* **PROBLEM STATEMENT**:
Lines to return, exactly: from the line with "(match delay_length with" to the line with "operating_points_cnt_minus_1 <- get_bits" in the entries below, both included.

Stored data entries
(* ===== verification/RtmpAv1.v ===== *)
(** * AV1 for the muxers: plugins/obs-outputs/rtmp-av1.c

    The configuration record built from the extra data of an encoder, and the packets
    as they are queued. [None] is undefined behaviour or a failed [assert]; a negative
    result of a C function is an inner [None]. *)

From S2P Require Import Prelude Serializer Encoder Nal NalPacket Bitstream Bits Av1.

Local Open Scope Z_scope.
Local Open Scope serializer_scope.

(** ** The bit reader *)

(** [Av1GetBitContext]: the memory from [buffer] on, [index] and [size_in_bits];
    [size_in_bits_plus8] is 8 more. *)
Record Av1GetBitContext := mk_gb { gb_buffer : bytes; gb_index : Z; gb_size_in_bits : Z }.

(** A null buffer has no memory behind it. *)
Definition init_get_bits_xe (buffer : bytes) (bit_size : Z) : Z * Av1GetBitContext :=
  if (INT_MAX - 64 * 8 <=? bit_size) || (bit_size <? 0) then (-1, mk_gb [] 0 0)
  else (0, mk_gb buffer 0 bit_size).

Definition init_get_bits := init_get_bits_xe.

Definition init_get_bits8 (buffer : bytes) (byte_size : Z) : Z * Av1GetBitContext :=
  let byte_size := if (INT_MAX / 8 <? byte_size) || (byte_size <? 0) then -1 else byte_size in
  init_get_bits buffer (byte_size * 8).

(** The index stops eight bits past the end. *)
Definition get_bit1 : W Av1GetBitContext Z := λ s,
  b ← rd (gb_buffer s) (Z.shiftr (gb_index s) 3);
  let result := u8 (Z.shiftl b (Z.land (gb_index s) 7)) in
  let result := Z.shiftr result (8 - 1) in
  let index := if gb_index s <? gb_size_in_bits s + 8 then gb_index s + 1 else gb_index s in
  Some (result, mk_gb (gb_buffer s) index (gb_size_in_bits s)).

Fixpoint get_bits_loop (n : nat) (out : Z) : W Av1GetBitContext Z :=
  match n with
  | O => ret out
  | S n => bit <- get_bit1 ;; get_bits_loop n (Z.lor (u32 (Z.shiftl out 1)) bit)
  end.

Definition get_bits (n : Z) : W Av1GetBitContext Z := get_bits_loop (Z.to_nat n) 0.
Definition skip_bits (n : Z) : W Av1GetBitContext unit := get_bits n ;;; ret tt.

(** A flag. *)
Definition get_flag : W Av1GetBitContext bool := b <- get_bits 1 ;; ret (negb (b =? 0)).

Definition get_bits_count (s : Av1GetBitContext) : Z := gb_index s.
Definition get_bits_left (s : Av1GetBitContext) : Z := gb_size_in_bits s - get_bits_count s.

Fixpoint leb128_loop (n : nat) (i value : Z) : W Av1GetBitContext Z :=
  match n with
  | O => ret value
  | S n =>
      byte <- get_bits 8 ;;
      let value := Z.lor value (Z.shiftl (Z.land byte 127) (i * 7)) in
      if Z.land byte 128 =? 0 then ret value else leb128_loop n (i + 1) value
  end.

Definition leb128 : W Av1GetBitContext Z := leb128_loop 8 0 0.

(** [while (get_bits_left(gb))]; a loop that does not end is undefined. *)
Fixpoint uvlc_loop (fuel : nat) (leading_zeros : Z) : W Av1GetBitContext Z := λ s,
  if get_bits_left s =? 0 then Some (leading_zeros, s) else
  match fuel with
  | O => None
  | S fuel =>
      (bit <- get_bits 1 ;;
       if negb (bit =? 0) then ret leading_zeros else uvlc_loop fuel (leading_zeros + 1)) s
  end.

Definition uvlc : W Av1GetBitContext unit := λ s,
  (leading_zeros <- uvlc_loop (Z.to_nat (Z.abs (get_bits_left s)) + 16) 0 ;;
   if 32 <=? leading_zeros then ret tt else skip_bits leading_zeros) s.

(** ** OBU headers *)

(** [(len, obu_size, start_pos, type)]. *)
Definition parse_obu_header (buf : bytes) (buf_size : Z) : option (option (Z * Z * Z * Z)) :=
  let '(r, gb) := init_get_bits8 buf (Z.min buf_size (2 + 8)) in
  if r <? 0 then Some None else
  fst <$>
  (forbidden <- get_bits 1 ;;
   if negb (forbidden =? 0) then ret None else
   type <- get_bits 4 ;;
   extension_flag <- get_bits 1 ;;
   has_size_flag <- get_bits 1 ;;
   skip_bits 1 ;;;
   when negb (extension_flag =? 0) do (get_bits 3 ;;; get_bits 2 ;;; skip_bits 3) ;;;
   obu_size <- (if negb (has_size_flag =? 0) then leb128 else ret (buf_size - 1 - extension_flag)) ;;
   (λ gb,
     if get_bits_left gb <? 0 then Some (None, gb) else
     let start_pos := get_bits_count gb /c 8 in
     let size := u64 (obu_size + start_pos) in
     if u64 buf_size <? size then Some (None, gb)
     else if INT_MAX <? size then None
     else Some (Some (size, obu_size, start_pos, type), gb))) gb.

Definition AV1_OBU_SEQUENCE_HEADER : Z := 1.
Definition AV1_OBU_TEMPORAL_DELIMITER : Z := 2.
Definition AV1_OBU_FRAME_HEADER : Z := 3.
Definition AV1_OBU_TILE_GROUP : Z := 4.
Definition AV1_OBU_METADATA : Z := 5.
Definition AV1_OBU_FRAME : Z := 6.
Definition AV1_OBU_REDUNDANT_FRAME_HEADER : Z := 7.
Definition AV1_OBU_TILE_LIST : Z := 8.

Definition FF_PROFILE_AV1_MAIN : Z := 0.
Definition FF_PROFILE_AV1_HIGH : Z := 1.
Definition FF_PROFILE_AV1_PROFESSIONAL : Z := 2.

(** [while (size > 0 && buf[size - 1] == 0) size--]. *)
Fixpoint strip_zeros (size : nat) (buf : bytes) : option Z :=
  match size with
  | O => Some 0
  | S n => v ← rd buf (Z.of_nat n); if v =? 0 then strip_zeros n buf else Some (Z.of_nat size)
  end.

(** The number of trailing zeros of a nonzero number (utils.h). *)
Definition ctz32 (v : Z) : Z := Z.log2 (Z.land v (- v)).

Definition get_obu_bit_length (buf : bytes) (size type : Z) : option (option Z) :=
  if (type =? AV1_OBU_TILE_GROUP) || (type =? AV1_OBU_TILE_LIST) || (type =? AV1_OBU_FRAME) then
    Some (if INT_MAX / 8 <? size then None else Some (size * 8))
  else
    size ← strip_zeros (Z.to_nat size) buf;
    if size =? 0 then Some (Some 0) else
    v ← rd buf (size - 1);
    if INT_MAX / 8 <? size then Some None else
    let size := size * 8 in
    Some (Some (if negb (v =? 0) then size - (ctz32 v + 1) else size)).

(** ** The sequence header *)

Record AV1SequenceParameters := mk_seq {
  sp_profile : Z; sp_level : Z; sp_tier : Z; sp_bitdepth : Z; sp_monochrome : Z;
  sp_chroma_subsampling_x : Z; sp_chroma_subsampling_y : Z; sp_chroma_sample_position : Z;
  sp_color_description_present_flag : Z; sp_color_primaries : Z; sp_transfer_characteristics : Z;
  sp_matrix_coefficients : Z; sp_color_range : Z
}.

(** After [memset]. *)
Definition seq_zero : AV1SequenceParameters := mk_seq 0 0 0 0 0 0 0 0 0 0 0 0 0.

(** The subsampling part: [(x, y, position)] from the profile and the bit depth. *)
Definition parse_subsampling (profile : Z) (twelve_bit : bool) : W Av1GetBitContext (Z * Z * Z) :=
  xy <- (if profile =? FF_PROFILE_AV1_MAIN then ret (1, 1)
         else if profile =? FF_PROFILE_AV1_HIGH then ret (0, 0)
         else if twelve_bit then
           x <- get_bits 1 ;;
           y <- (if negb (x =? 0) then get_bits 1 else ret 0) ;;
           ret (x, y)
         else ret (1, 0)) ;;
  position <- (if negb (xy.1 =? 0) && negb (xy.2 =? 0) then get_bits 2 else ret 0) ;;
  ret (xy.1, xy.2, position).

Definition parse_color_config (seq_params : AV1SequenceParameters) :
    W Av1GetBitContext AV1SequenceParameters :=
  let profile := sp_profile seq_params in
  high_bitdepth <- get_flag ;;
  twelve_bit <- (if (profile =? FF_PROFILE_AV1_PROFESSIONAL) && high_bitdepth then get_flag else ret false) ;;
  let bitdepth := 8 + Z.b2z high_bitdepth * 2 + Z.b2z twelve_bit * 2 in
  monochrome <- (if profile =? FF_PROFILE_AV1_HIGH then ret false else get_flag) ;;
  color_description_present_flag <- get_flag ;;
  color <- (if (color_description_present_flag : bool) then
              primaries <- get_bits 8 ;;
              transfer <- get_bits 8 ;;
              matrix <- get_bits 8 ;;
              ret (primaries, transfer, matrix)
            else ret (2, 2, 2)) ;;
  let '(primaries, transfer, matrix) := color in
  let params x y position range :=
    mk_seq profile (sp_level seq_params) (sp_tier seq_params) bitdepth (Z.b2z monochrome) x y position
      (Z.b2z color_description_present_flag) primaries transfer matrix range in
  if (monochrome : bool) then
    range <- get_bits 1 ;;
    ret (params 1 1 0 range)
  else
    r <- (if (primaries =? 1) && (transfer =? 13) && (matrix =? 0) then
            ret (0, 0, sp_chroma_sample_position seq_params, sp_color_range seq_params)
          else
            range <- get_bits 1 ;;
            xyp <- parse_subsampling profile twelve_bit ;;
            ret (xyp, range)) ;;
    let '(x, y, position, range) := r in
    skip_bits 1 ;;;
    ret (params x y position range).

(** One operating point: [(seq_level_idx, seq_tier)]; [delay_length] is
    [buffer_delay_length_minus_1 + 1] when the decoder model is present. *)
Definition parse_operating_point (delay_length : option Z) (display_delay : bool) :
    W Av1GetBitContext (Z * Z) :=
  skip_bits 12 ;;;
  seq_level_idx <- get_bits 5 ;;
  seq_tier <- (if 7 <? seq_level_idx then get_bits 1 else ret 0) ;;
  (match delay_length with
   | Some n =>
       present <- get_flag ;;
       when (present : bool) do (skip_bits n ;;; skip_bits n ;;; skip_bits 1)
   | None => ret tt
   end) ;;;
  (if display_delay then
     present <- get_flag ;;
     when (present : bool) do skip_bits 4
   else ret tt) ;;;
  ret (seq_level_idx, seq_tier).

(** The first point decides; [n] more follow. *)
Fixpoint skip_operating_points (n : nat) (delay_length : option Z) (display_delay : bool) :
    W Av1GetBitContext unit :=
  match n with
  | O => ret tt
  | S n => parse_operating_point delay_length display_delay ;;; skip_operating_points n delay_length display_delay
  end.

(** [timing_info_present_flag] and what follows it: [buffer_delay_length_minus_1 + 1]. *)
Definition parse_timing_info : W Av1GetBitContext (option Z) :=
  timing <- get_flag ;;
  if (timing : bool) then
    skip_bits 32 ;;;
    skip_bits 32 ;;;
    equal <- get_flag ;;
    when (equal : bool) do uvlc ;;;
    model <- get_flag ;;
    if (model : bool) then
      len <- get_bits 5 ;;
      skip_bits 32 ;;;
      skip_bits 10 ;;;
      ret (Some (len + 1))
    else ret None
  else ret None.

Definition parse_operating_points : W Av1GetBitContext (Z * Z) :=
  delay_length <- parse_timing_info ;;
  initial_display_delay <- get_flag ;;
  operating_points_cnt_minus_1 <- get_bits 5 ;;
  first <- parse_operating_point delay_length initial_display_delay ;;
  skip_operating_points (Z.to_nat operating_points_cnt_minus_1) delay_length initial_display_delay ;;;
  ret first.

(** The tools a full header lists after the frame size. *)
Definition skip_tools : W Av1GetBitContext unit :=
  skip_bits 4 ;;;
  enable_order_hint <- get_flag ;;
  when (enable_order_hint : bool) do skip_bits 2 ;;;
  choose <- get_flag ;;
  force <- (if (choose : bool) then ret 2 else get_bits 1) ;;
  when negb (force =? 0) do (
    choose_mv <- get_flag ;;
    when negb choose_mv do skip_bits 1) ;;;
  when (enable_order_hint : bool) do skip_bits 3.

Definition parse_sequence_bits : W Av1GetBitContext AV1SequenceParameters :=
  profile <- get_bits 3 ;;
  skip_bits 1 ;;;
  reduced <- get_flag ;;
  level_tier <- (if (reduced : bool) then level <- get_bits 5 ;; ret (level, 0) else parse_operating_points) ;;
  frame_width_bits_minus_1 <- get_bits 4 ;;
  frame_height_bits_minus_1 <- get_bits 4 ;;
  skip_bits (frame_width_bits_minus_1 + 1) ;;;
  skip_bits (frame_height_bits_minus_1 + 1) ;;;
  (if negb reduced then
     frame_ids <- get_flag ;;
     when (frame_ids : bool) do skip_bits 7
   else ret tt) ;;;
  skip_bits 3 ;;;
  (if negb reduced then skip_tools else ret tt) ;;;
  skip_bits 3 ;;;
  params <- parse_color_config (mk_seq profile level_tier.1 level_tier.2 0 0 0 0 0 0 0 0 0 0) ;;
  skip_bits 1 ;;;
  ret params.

* * *

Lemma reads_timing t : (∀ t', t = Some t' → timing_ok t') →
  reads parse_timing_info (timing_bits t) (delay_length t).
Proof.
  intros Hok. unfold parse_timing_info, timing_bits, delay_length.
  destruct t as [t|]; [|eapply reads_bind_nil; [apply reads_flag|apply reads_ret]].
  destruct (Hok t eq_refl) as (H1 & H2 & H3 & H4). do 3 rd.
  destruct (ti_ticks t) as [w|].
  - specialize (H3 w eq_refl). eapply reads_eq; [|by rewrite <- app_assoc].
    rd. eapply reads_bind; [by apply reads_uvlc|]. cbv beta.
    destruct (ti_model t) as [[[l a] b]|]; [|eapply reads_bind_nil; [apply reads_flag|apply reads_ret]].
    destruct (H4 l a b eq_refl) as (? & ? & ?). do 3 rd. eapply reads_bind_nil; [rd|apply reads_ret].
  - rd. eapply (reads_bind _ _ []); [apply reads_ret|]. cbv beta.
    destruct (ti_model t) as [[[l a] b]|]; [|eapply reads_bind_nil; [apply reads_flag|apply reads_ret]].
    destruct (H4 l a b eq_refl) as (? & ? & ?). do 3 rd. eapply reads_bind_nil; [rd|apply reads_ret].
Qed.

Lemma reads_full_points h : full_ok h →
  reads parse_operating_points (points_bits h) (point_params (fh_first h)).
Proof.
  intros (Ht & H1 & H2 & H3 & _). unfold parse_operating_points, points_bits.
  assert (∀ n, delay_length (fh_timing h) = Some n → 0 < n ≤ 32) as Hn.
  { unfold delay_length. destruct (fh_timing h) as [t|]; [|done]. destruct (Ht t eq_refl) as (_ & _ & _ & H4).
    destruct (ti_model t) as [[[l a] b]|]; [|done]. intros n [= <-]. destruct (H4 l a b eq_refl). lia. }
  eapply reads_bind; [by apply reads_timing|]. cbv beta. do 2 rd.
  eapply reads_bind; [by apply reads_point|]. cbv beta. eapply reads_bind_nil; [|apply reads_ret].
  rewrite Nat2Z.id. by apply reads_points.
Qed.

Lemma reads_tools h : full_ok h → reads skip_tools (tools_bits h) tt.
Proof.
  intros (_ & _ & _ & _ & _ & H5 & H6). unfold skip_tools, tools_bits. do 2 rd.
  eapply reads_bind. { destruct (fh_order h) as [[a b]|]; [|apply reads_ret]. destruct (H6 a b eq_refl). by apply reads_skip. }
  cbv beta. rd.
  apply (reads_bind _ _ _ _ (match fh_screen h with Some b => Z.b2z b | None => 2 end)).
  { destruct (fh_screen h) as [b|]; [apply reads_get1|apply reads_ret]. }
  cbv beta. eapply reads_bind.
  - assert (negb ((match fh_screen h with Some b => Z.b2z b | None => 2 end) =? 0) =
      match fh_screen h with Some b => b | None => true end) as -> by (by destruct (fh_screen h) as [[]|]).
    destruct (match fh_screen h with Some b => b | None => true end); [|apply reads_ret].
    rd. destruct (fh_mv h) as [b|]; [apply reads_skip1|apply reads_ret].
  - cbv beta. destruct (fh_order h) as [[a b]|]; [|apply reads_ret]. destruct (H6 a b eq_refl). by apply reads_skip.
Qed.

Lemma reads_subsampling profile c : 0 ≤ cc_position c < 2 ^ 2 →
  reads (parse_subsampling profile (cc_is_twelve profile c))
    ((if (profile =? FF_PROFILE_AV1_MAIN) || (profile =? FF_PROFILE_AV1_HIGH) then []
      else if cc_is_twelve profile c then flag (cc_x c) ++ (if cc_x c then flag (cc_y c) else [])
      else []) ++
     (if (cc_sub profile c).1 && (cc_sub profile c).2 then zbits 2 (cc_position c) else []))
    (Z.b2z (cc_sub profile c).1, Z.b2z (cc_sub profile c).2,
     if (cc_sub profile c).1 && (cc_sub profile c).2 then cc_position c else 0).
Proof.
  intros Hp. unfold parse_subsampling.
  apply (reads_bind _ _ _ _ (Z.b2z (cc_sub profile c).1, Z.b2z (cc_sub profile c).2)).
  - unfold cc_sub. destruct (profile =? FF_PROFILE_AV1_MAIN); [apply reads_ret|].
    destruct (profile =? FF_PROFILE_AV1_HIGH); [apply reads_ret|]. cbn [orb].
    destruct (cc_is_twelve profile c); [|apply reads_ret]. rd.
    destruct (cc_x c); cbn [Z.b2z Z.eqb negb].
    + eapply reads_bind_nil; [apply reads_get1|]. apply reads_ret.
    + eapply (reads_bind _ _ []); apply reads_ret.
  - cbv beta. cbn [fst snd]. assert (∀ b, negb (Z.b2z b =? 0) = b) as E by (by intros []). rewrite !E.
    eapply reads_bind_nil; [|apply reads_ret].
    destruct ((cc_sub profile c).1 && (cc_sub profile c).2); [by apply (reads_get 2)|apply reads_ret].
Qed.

---

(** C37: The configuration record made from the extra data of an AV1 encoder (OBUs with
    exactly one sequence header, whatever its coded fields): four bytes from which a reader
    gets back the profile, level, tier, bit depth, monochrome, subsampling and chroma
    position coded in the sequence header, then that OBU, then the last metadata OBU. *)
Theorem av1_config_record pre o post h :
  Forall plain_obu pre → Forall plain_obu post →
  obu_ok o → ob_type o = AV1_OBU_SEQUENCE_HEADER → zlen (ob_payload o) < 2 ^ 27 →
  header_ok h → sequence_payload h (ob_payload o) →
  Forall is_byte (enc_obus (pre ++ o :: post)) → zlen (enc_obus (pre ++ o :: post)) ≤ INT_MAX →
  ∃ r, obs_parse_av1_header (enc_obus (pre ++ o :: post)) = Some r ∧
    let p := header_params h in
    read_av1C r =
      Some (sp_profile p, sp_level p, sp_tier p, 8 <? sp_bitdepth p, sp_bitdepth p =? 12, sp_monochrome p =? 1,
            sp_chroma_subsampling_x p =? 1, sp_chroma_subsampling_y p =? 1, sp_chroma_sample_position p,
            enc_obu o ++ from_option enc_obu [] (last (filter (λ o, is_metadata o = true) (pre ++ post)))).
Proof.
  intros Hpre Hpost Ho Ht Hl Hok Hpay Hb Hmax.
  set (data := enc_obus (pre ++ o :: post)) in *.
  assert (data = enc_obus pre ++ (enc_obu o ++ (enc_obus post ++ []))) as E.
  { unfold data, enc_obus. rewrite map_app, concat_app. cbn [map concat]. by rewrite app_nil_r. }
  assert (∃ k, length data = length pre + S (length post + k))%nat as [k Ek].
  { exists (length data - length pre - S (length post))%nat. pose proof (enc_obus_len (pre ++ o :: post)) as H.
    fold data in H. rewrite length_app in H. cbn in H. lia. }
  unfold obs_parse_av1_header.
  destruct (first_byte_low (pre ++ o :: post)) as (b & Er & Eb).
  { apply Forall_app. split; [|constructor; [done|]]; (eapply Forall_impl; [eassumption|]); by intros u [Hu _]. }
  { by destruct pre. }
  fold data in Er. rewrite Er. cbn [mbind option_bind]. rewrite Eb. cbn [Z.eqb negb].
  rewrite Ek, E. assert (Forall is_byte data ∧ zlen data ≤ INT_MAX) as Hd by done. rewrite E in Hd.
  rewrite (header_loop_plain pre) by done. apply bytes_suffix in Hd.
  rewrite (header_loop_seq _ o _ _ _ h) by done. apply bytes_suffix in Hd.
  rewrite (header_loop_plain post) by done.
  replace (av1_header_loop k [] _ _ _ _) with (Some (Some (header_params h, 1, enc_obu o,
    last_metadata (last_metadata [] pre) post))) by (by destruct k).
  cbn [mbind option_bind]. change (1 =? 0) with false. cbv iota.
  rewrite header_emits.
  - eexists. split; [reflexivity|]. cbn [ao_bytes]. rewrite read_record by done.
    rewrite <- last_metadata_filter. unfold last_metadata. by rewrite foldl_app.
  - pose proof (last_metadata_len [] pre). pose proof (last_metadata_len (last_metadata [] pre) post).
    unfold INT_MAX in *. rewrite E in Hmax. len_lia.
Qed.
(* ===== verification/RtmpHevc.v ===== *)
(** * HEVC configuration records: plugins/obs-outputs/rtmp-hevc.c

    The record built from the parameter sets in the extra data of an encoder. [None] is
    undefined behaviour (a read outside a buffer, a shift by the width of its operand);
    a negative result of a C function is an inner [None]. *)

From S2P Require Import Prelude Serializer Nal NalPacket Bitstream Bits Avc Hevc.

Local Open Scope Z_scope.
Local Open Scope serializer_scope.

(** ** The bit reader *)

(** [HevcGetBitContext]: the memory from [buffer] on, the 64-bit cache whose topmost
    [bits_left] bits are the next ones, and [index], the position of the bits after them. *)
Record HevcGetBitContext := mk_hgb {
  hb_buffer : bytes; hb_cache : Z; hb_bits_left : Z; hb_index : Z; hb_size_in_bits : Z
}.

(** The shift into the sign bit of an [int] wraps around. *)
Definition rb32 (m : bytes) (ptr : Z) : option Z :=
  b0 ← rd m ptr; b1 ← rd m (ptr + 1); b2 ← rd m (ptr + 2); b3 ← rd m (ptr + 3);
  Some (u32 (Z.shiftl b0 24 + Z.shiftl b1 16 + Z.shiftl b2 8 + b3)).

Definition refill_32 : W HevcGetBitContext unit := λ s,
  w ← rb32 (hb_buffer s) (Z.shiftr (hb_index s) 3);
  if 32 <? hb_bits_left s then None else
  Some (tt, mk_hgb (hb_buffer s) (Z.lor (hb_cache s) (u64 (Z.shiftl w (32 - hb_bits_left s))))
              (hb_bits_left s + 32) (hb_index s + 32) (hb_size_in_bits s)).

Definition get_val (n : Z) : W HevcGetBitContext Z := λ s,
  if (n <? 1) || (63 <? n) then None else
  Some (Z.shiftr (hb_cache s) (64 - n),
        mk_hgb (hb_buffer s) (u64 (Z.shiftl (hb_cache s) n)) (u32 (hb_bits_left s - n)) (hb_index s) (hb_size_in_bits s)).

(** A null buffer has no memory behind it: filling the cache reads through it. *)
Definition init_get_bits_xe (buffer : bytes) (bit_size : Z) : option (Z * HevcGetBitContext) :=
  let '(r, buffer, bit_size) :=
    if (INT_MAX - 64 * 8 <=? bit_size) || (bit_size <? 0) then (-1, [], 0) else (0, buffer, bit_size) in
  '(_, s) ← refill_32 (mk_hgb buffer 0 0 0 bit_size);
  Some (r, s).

* **ANSWER BELOW**:
  (match delay_length with
   | Some n =>
       present <- get_flag ;;
       when (present : bool) do (skip_bits n ;;; skip_bits n ;;; skip_bits 1)
   | None => ret tt
   end) ;;;
  (if display_delay then
     present <- get_flag ;;
     when (present : bool) do skip_bits 4
   else ret tt) ;;;
  ret (seq_level_idx, seq_tier).

(** The first point decides; [n] more follow. *)
Fixpoint skip_operating_points (n : nat) (delay_length : option Z) (display_delay : bool) :
    W Av1GetBitContext unit :=
  match n with
  | O => ret tt
  | S n => parse_operating_point delay_length display_delay ;;; skip_operating_points n delay_length display_delay
  end.

(** [timing_info_present_flag] and what follows it: [buffer_delay_length_minus_1 + 1]. *)
Definition parse_timing_info : W Av1GetBitContext (option Z) :=
  timing <- get_flag ;;
  if (timing : bool) then
    skip_bits 32 ;;;
    skip_bits 32 ;;;
    equal <- get_flag ;;
    when (equal : bool) do uvlc ;;;
    model <- get_flag ;;
    if (model : bool) then
      len <- get_bits 5 ;;
      skip_bits 32 ;;;
      skip_bits 10 ;;;
      ret (Some (len + 1))
    else ret None
  else ret None.

Definition parse_operating_points : W Av1GetBitContext (Z * Z) :=
  delay_length <- parse_timing_info ;;
  initial_display_delay <- get_flag ;;
  operating_points_cnt_minus_1 <- get_bits 5 ;;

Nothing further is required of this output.